Following Elon Musk's announcement of job cuts, Tesla subsequently began canceling three online recruitment events previously scheduled for China for the month of June. The move appears to be in line with previous reports of the company being "overstaffed" in specific regions.

According to a separate post on Tesla's WeChat account, there were 224 current openings for managers and engineers in China, 24 of which were newly posted on June 9. Among the posted vacancies are managers and engineers to supervise the operation of its 6,000-ton die casting machines recognized as Giga Press, one of the world's largest.

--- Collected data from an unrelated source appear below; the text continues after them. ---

(* ===== verification/Gotham.v ===== *)
(** * The packet format of [crypto_gotham]

    The relay is a client of the [crypto_gotham] and [x25519_dalek] crates: the
    packet header, its per-hop key schedule and MAC, and the wide-block cipher
    of the payload.  Their code is not part of the repository, so they are an
    interface here: the class [Gotham] lists the operations the relay calls
    and [GothamLaws] the behaviour it relies on.  [ToyGotham] is a small
    executable instance with the same shape (no secrecy is claimed for it), so
    that the theorems proved against the interface can be run. *)

From S2P Require Import Prelude.

(** [crypto_gotham::header::RoutingRecord], as the sources build and read it. *)
Record RoutingRecord : Type := mkRecord {
  next_ipv4 : list byte;
  next_port : Z;
  next_node_id : list byte;
  next_gamma : list byte;
  delay_micros : Z;
  flag : Z;
}.

#[global] Instance RoutingRecord_eq_dec : EqDecision RoutingRecord.
Proof. solve_decision. Defined.

Record SocketAddrV4 : Type := mkAddrV4 { ip : list byte; port : Z }.

#[global] Instance SocketAddrV4_eq_dec : EqDecision SocketAddrV4.
Proof. solve_decision. Defined.

Class Gotham := {
  PACKET_SIZE : nat;
  HEADER_LEN : nat;
  VERSION_LEGACY : Z;
  (** [crypto_gotham::Error]; the relay only distinguishes [BadMac]. *)
  GothamError : Type;
  is_bad_mac : GothamError -> bool;
  (** [crypto_gotham::header] *)
  Header : Type;
  SubKeys : Type;
  header_decode : list byte -> result GothamError Header;
  header_encode : Header -> list byte;
  version : Header -> Z;
  alpha : Header -> list byte;
  gamma : Header -> list byte;
  derive_hop_subkeys : list byte -> result GothamError SubKeys;
  k_payload : SubKeys -> list byte;
  unwrap_header : Header -> SubKeys -> result GothamError (RoutingRecord * Header);
  is_last_hop : RoutingRecord -> bool;
  is_via_rendezvous : RoutingRecord -> bool;
  (** [crypto_gotham::lioness] *)
  lioness_encrypt : list byte -> list byte -> list byte;
  lioness_decrypt : list byte -> list byte -> list byte;
  (** [x25519_dalek] *)
  x25519 : list byte -> list byte -> list byte;
  public_key : list byte -> list byte;
}.

Class GothamLaws `{!Gotham} : Prop := {
  header_fits : (HEADER_LEN <= PACKET_SIZE)%nat;
  packet_size_u32 : Z.of_nat PACKET_SIZE <= u32_max;
  header_encode_length : forall h, length (header_encode h) = HEADER_LEN;
  header_decode_encode : forall h, header_decode (header_encode h) = Ok h;
  lioness_decrypt_length : forall k p, length (lioness_decrypt k p) = length p;
  lioness_encrypt_length : forall k p, length (lioness_encrypt k p) = length p;
  lioness_decrypt_encrypt : forall k p, lioness_decrypt k (lioness_encrypt k p) = p;
  (** Both ends of a Diffie-Hellman exchange get the same secret. *)
  x25519_commutes : forall a b, length a = 32%nat -> length b = 32%nat ->
    x25519 a (public_key b) = x25519 b (public_key a);
  public_key_length : forall sk, length sk = 32%nat -> length (public_key sk) = 32%nat;
  (** The MAC is 16 bytes. *)
  gamma_length : forall h, length (gamma h) = 16%nat;
  (** [delay_micros] is a [u32]. *)
  unwrap_delay_u32 : forall h s rec h', unwrap_header h s = Ok (rec, h') ->
    0 <= delay_micros rec <= u32_max;
}.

Tesla organises such online hiring events regularly in China, the most recent one being in May for summer interns.

The company cancelled three events for sales, R&D, and supply chain positions that were previously slated for June 16, 23, and 30, according to alerts posted late on Thursday (June 9) on the messaging platform WeChat.

It had been announced that the event would be streamed live online beginning at 7 p.m. According to an online posting, the company will be recruiting for "smart manufacturing" roles at 1100 GMT Shanghai time. Other accounts did not show the event as of late Thursday, and it was unclear whether it had taken place for applicants.

More than 1,000 job positions, including aerodynamics engineers, supply chain managers, branch managers, factory supervisors, and labourers, are still up for resume submission in the China operation.

Tesla's China revenue more than doubled from a year ago in 2021, accounting for a quarter of the company's total income. The Shanghai plant, which produces Model 3 and Model Ys for domestic and export sales, produced more than half of the cars it produced last year, and Tesla plans to expand the factory.

However, output at the plant was severely harmed by Shanghai's two-month COVID-19 lockdown, which caused it to halt production for 22 days and later struggle to resume full production. Previously, Tesla had planned to increase production at the plant to 22,000 cars per week by mid-May.

Musk said in another email to employees on Friday that Tesla would cut salaried headcount by a tenth because it had become "overstaffed in many areas," but that hourly headcount would rise.

Tesla's Shanghai plant was severely impacted after the Chinese commercial hub began a two-month COVID-19 lockdown late in March.

Output is expected to fall by more than a third from the previous quarter, exceeding Musk's prediction.